The aim of the far right, she said, was to “create conflict and division in our communities and to create an ‘us or them’ in their messaging”.
“It is about fear, it’s about distrust, about anger and about panic. They generate that very, very well using lies, disinformation to mobilise. Social media platforms are their accelerant.”
Ms McDonald said it is important to acknowledge the “righteous anger” in many communities, the foundations of which had been laid in the 2008 financial crash, the “decimation of the community sector” and the housing crisis. It is important not to label people with genuine concerns as “far right”.
She said it was not useful to try to rebut the far right’s “lies” with facts, as they would counter them with more disinformation. It was more effective to acknowledge the struggles in people’s lives, and offer solutions like “protesting at the Government” and stressing that “we are stronger together”.
“There’s no shaming. There’s compassion. It happened in Ballymun, in East Wall. It’s a slow process but it’s a process. Solidarity inoculates the hate,” she said.
“This has to be a community response – the far right are on their football pitch kicking around their hate and misinformation.
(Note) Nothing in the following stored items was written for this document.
Lemma fs_unlink_ok fs cwd p fs' :
  fs_unlink fs cwd p = Ok fs' →
  ∃ k, locate_entry fs cwd p = Ok k ∧ fs !! k ≠ Some Dir ∧ is_Some (fs !! k)
       ∧ fs' = delete k fs.
Proof.
  unfold fs_unlink. destruct (locate_entry fs cwd p) as [k|] eqn:Hloc; [| done].
  pose proof (locate_entry_present _ _ _ _ Hloc) as Hk.
  destruct (fs !! k) as [[c| |t]|] eqn:Hn; try done;
    intros [= <-]; exists k; by rewrite Hn.
Qed.

Lemma fs_rmdir_ok fs cwd p fs' :
  fs_rmdir fs cwd p = Ok fs' →
  ∃ k, locate_entry fs cwd p = Ok k ∧ fs !! k = Some Dir ∧ children fs k = []
       ∧ fs' = delete k fs.
Proof.
  unfold fs_rmdir. destruct (locate_entry fs cwd p) as [k|] eqn:Hloc; [| done].
  destruct (fs !! k) as [[c| |t]|] eqn:Hn; try done.
  destruct (children fs k) eqn:Hch; [| done].
  intros [= <-]. by exists k.
Qed.

End FsFacts.
Import FsFacts.

(* ===================================================================== *)
(** * Dry runs, and the emptiness test before every removal *)
(* ===================================================================== *)

Module SafetyClaims.

Section DryRun.

Context (fs0 : gmap (list string) node)
        (cs0 : list (gmap (list string) node * syscall)).

Lemma untouched_print msg w : untouched fs0 cs0 w → untouched fs0 cs0 (print msg w).2.
Proof. done. Qed.

Lemma untouched_called c w :
  reads_only c → untouched fs0 cs0 w → untouched fs0 cs0 (called c w).
Proof.
  intros Hc [Hfs Hcs]. split; [done |]. simpl.
  rewrite List.filter_app. simpl. unfold mutating at 2. simpl.
  destruct c; simpl in *; try done; by rewrite app_nil_r.
Qed.

Lemma dry_file_step target_dir keep_files keep_dirs root acc file :
  preserves (untouched fs0 cs0)
    (file_step target_dir keep_files keep_dirs true root acc file).
Proof.
  unfold file_step. apply preserves_bind.
  - by apply (preserves_should_keep_file _ reads_only untouched_called).
  - intros keep. apply preserves_if; [| apply preserves_ret].
    apply preserves_bind; [| intros; apply preserves_ret].
    apply (preserves_print _ untouched_print).
Qed.

Lemma dry_dir_step target_dir keep_dirs root acc dir_name :
  preserves (untouched fs0 cs0)
    (dir_step target_dir keep_dirs true root acc dir_name).
Proof.
  unfold dir_step. apply preserves_bind.
  - by apply (preserves_should_keep_file _ reads_only untouched_called).
  - intros keep. apply preserves_if; [| apply preserves_ret].
    apply preserves_try.
    + unfold remove_if_empty. apply preserves_bind.
      * by apply (preserves_reading _ reads_only untouched_called).
      * intros entries. apply preserves_if; [| apply preserves_ret].
        apply preserves_bind; [| intros; apply preserves_ret].
        apply (preserves_print _ untouched_print).
    + intros e. apply preserves_bind; [| intros; apply preserves_ret].
      apply (preserves_print _ untouched_print).
Qed.

Lemma dry_delete_files_except target_dir keep_files keep_dirs :
  preserves (untouched fs0 cs0)
    (delete_files_except target_dir keep_files keep_dirs true).
Proof.
  unfold delete_files_except. apply preserves_bind.
  - by apply (preserves_reading _ reads_only untouched_called).
  - intros present. apply preserves_if.
    + apply (preserves_print _ untouched_print).
    + apply preserves_bind.
      * apply preserves_os_walk.
        -- intros p. by apply (preserves_reading _ reads_only untouched_called).
        -- intros a root ds fs. apply preserves_for_each.
           intros a' x _. apply dry_file_step.
      * intros deleted_files. apply preserves_bind.
        -- apply preserves_os_walk.
           ++ intros p.
              by apply (preserves_reading _ reads_only untouched_called).
           ++ intros a root ds fs. apply preserves_for_each.
              intros a' x _. apply dry_dir_step.
        -- intros deleted_dirs. apply (preserves_print _ untouched_print).
Qed.

End DryRun.

(** C2 (dry run).  With [dry_run] set, a run leaves the file system as it
    found it, whatever the tree and the keep-lists: not one [unlink] or
    [rmdir] is issued. *)
Theorem dry_run_changes_nothing (target_dir : string)
    (keep_files keep_dirs : option (list string)) (w : World) :
  w_fs (delete_files_except target_dir keep_files keep_dirs true w).2 = w_fs w
  ∧ List.filter mutating
      (w_calls (delete_files_except target_dir keep_files keep_dirs true w).2)
    = List.filter mutating (w_calls w).
Proof.
  by apply (dry_delete_files_except (w_fs w) (List.filter mutating (w_calls w))).
Qed.

Section Checked.

Context (cwd : list string).

Lemma checked_print msg w :
  removals_checked cwd w → removals_checked cwd (print msg w).2.
Proof. done. Qed.

Lemma checked_called c w :
  not_rmdir c → removals_checked cwd w → removals_checked cwd (called c w).
Proof.
  intros Hc [Hcwd Hcs]. split; [done |]. simpl.
  apply Forall_app. split; [done |]. constructor; [| done].
  unfold rmdir_checked. simpl. by destruct c.
Qed.

Lemma checked_set_fs fs w :
  removals_checked cwd w → removals_checked cwd (set_fs fs w).
Proof. done. Qed.

Lemma checked_remove_if_empty dry_run dir_path (acc : list Path) :
  preserves (removals_checked cwd) (remove_if_empty dry_run dir_path acc).
Proof.
  intros w Hw. unfold remove_if_empty, iterdir, reading, mbind, M_bind.
  unfold bind at 1.
  destruct (fs_listdir (w_fs w) (w_cwd w) dir_path) as [entries|e] eqn:Hls;
    [| by apply checked_called].
  assert (Hw1 : removals_checked cwd (called (SysIterdir dir_path) w))
    by by apply checked_called.
  destruct entries as [|n ns]; simpl; [| done].
  destruct dry_run.
  - revert Hw1. generalize (called (SysIterdir dir_path) w).
    apply preserves_bind; [| intros; apply preserves_ret].
    apply (preserves_print _ checked_print).
  - assert (Hw2 : removals_checked cwd
                    (called (SysRmdir dir_path) (called (SysIterdir dir_path) w))).
    { destruct Hw1 as [Hcwd Hcs]. split; [done |]. simpl.
      apply Forall_app. split; [done |]. constructor; [| done].
      unfold rmdir_checked. simpl. destruct Hw as [<- _]. done. }
    unfold rmdir, writing. unfold_M. simpl.
    destruct (fs_rmdir (w_fs w) (w_cwd w) dir_path); simpl; done.
Qed.

Lemma checked_file_step target_dir keep_files keep_dirs dry_run root acc file :
  preserves (removals_checked cwd)
    (file_step target_dir keep_files keep_dirs dry_run root acc file).
Proof.
  unfold file_step. apply preserves_bind.
  - by apply (preserves_should_keep_file _ not_rmdir checked_called).
  - intros keep. apply preserves_if; [| apply preserves_ret].
    apply preserves_if.
    + apply preserves_bind; [| intros; apply preserves_ret].
      apply (preserves_print _ checked_print).
    + apply preserves_try.
      * unfold remove_file. apply preserves_bind.
        -- apply (preserves_writing _ not_rmdir checked_called); [done |].
           apply checked_set_fs.
        -- intros _. apply preserves_bind; [| intros; apply preserves_ret].
           apply (preserves_print _ checked_print).
      * intros e. apply preserves_bind; [| intros; apply preserves_ret].
        apply (preserves_print _ checked_print).
Qed.

Lemma checked_dir_step target_dir keep_dirs dry_run root acc dir_name :
  preserves (removals_checked cwd)
    (dir_step target_dir keep_dirs dry_run root acc dir_name).
Proof.
  unfold dir_step. apply preserves_bind.
  - by apply (preserves_should_keep_file _ not_rmdir checked_called).
  - intros keep. apply preserves_if; [| apply preserves_ret].
    apply preserves_try; [apply checked_remove_if_empty |].
    intros e. apply preserves_bind; [| intros; apply preserves_ret].
    apply (preserves_print _ checked_print).
Qed.

Lemma checked_delete_files_except target_dir keep_files keep_dirs dry_run :
  preserves (removals_checked cwd)
    (delete_files_except target_dir keep_files keep_dirs dry_run).
Proof.
  unfold delete_files_except. apply preserves_bind.
  - by apply (preserves_reading _ not_rmdir checked_called).
  - intros present. apply preserves_if.
    + apply (preserves_print _ checked_print).
    + apply preserves_bind.
      * apply preserves_os_walk.
        -- intros p. by apply (preserves_reading _ not_rmdir checked_called).
        -- intros a root ds fs. apply preserves_for_each.
           intros a' x _. apply checked_file_step.
      * intros deleted_files. apply preserves_bind.
        -- apply preserves_os_walk.
           ++ intros p.
              by apply (preserves_reading _ not_rmdir checked_called).
           ++ intros a root ds fs. apply preserves_for_each.
              intros a' x _. apply checked_dir_step.
        -- intros deleted_dirs. apply (preserves_print _ checked_print).
Qed.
We should not even be on that pitch. We should turn our backs and ignore them on our own pitch with our own values. We play our own game. The more you engage with them, the more you extend their reach.”
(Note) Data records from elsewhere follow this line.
(** The number of nodes of a tree. *)
Fixpoint node_count (it : item) : nat :=
  match it with
  | ItemDirectory _ _ sub_items => S (sum_list_with node_count sub_items)
  | ItemFile _ _ _ _ => 1
  end.

(** [file_info.get("is_code")] is true. *)
Definition is_code_file (f : scanned_file) : bool :=
  match get_is_code (sf_info f) with
  | Some true => true
  | _ => false
  end.

(** The language a file adds to the [languages] set, if any. *)
Definition file_language (f : scanned_file) : option string :=
  if is_code_file f then dict_get lang_map (get_extension (sf_info f)) else None.

(** What one file does to [file_types]. *)
Definition bump_type (ft : list (string * Z)) (ext : string) : list (string * Z) :=
  if String.eqb ext "" then ft
  else dict_set ft ext (default 0 (dict_get ft ext) + 1)%Z.

Definition sum_sizes (fs : list scanned_file) : Z :=
  foldr (fun f acc => (get_size (sf_info f) + acc)%Z) 0%Z fs.

(** The statistics are those of the flat lists. *)
Definition counted (pi : project_info) : Prop :=
  total_files (stats pi) = Z.of_nat (length (files pi))
  /\ total_directories (stats pi) = Z.of_nat (length (directories pi))
  /\ code_files (stats pi) = Z.of_nat (length (filter (fun f => is_code_file f = true) (files pi)))
  /\ total_size (stats pi) = sum_sizes (files pi)
  /\ file_types (stats pi)
     = foldl bump_type [] (map (fun f => get_extension (sf_info f)) (files pi))
  /\ languages (stats pi) = omap file_language (files pi).

(** The number of files with a given extension. *)
Definition count_extension (ext : string) (fs : list scanned_file) : nat :=
  length (filter (fun f => get_extension (sf_info f) = ext) fs).

(** No name below a filesystem node contains a line feed. *)
Fixpoint fs_line_names (n : fsnode) : bool :=
  negb (has_char "010" (node_name n))
  && match n with
     | FsFile _ _ => true
     | FsDir _ None => true
     | FsDir _ (Some l) => forallb fs_line_names l
     end.

Definition listing_line_names (listing : option (list fsnode)) : bool :=
  match listing with
  | None => true
  | Some l => forallb fs_line_names l
  end.

(** A name as a directory listing gives it: not empty and without a
    slash; and a tree in which every name is such. *)
Definition plain_name (n : string) : bool :=
  negb (String.eqb n "") && negb (has_char "/" n).

Fixpoint fs_plain_names (n : fsnode) : bool :=
  plain_name (node_name n)
  && match n with
     | FsFile _ _ => true
     | FsDir _ None => true
     | FsDir _ (Some l) => forallb fs_plain_names l
     end.

Definition listing_plain_names (listing : option (list fsnode)) : bool :=
  match listing with
  | None => true
  | Some l => forallb fs_plain_names l
  end.

(** A relative path is empty (the root) or does not end with a slash. *)
Definition good_relative (rp : string) : Prop :=
  rp = "" \/ (rp <> "" /\ endswith rp "/" = false).


(** The children of every directory of a tree are in the order of their
    names, and no name in the tree is ignored by the rules. *)
Inductive tidy_item (ignore_patterns : gset string) : item -> Prop :=
| tidy_file name path size extension :
    tidy_item ignore_patterns (ItemFile name path size extension)
| tidy_directory name path sub_items :
    StronglySorted String.le (map item_name sub_items) ->
    Forall (fun n => should_ignore n ignore_patterns = false) (map item_name sub_items) ->
    Forall (tidy_item ignore_patterns) sub_items ->
    tidy_item ignore_patterns (ItemDirectory name path sub_items).

(** ** Example inputs *)

Definition small_file : file_data := mk_file_data (Stat 12) (Some "x = 1").


Definition root_of (listing : option (list fsnode)) : resolved_root :=
  mk_resolved_root "proj" "/home/proj" (RootDirectory listing).

(** One directory state enumerated in two orders. *)
Definition listing_a : list fsnode :=
  [ FsFile "b.py" small_file;
    FsDir "src" (Some [FsFile "z.js" small_file; FsFile "a.py" small_file]);
    FsDir "locked" None ].


(** A small structural tree, and two trees with one rendering: a file
    whose name holds a line feed, and a directory with one file. *)
Definition sample_structure : list item :=
  [ ItemDirectory "src" "src"
      [ ItemFile "a.py" "src/a.py" 12 ".py";
        ItemDirectory "lib" "src/lib" [ItemFile "z.js" "src/lib/z.js" 12 ".js"] ];
    ItemDirectory "empty" "empty" [];
    ItemFile "b.py" "b.py" 12 ".py" ].

Definition broken_name : string := "d" +:+ newline +:+ "   └─ x".

Definition one_file : list item := [ItemFile broken_name broken_name 0 ""].

Definition dir_with_file : list item :=
  [ItemDirectory "d" "d" [ItemFile "x" "d/x" 0 ""]].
Citing the Tidy Towns as a “key place of solidarity and social cohesion”, she said it “came up trumps in Ballymun, Fermoy, Clondalkin”.
“It is probably one of the first places people seeking asylum volunteer because they can see people cleaning up, planting flowers and it’s a really good activity where people can join in. I never thought I’d say the Tidy Towns were the kind of undercover anti-fascist network, but it’s one of the things I’m seeing.”
We are definitely seeing an increase in the volume and intensity of the violent discourse online
She said the target of the far right’s “chaos” might be anti-refugee now, but would move on to be anti-LGBT, or anti-sex education, or to other groups and issues.
Mark Malone, researcher with the FRO, said a small number of individuals were adopting “an increasingly militant stance . . . including calls for violence”, which would lead “inevitably to real-world harms as we saw over the weekend [in Ashtown]”.
He added: “We are definitely seeing an increase in the volume and intensity of the violent discourse online – that’s across all the groups – and an increase in the levels of anger and threats of violence and intimidation at demos.”
There were indications that criminals were joining these protests, Mr Malone added.
The level of “fear, noise and panic” they created, however, did not appear to be reflected in the numbers, whom he estimated involved “two or three small political organisations” and fewer than 25 to 30 individuals “providing the sustained content” confined mainly to Dublin, with a “tiny number in Cork”.